Reputation: 1346
I was going through a section in CLR that describes about using a divide and conquer approach to find the closest pair of points using euclidean distance between two points.
There is a problem that asks to find the closest pair of points using manhatten distance between the two using a similar approach. However, I am not able to grasp the difference between the two. Following is what I could think of:
1) X and Y be two arrays with points sorted on x- and y- coordinates respectively.
2) Find a line 'l' that divides the set of points between a subset Pl and Pr with all points less then or equal to 'l' going to Pl and otherwise to Pr. Use Xl and Xr be two arrays containing points from Pl and Pr. Same goes for Yl and Yr.
3) Recurse till our subset of points <= 3 (use brute force in this case)
4) Minimum distance could be the one returned from any of the recursive calls - call it d.
5) Find all points within 2d width around line 'l' and then for each such point find its manhatten distance with (all ??) points within that strip ?
6) return the minimum from step (5) and (4)

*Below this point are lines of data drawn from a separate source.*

(** *** The tree of a scene *)

Lemma length_initial_indices (triangles : list Triangle) (a : axis) :
  length (Some <$> _sortIndices triangles (seq 0 (length triangles)) a
          : jsarray) = length triangles.
Proof.
  rewrite length_fmap, (Permutation_length (_sortIndices_perm _ _ _)), length_seq.
  reflexivity.
Qed.

(** X6: in the tree [new BVH] returns for a scene that is not empty, every
    leaf holds at least one and at most [maxTris] triangle references, and
    the root is a leaf exactly when the scene has at most [maxTris]
    triangles. *)
Theorem newBVH_leaf_rule (stack : nat) (triangles : list Triangle) (maxTris : nat)
    (root : Node) :
  newBVH stack triangles maxTris = Ok root ->
  (1 <= length triangles)%nat ->
  all_leaves (fun l => (1 <= length l <= maxTris)%nat) root
  /\ (node_leaf root = true <-> (length triangles <= maxTris)%nat).
Proof.
  intros H Hne. unfold newBVH in H.
  pose proof (initial_indices_wf triangles) as Hwf. cbv zeta in Hwf.
  pose proof (length_initial_indices triangles Ax0) as Hlen.
  destruct (buildTree_leaf_rule _ _ _ _ _ Hwf ltac:(cbn [axis_get]; lia) H) as [A B].
  cbn [axis_get] in B. rewrite Hlen in B. split; assumption.
Qed.

Lemma newBVH_leaf_rule_witness :
  let T1 := newTriangle (0, 0, 0)%float (1, 0, 0)%float (0, 1, 0)%float in
  let T2 := newTriangle (15, 0, 0)%float (15.5, 0, 0)%float (15, 1, 0)%float in
  let T3 := newTriangle (15.5, 0, 0)%float (16, 0, 0)%float (15.5, 1, 0)%float in
  let root :=
    Inner (Box (0, 0, 0)%float (16, 1, 0)%float) Ax0 2
      (Leaf (Box (0, 0, 0)%float (15.5, 1, 0)%float)
            ([Some 1; Some 2], [Some 1; Some 2], [Some 1; Some 2])%nat
            (Some (Ax0, 1%nat)))
      (Leaf (Box (15.5, 0, 0)%float (16, 1, 0)%float)
            ([Some 0], [Some 0], [Some 0])%nat (Some (Ax0, 1%nat))) in
  all_leaves (fun l => (1 <= length l <= 2)%nat) root
  /\ (node_leaf root = true <-> (length [T3; T1; T2] <= 2)%nat).
Proof.
  intros T1 T2 T3 root.
  apply (newBVH_leaf_rule 2 [T3; T1; T2] 2 root).
  - vm_compute. reflexivity.
  - simpl. lia.
Defined.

It is in step 5) where I am stuck. Not able to figure out the logic behind choosing the number of points to compare with.
To be more specific: It is mentioned in CLR that for euclidean distances, we need to check only 7 points, And after searching over google this reference states that for Manhattan distances, we need to consider 12 points. I am unable to understand this logic of how this choice of points is dependent on the type of distance we are seeking.
Upvotes: 4
Views: 5542
Reputation: 152
For each point in the left part of L, there are at most 6 points in the right with which the distance is less than d. These 6 points can be positioned at the six corners of the two squres . With one more, a pair with a distance less than d can be found.
Then sort the points in the right side of L by y-coordinates. Find the 6 points which are closest to P in y-axis, which may produce a closer distance.
Upvotes: 3
Reputation: 18556
During the 5) step, it is enough to compare each point only with those points that have cur_y - d <= y <= cur_y(if they were split by x coordinates, cur_y is a y coordinate of the current point), because any point located lower than cur_y - d is definitely further than d from the current one.
Upvotes: 0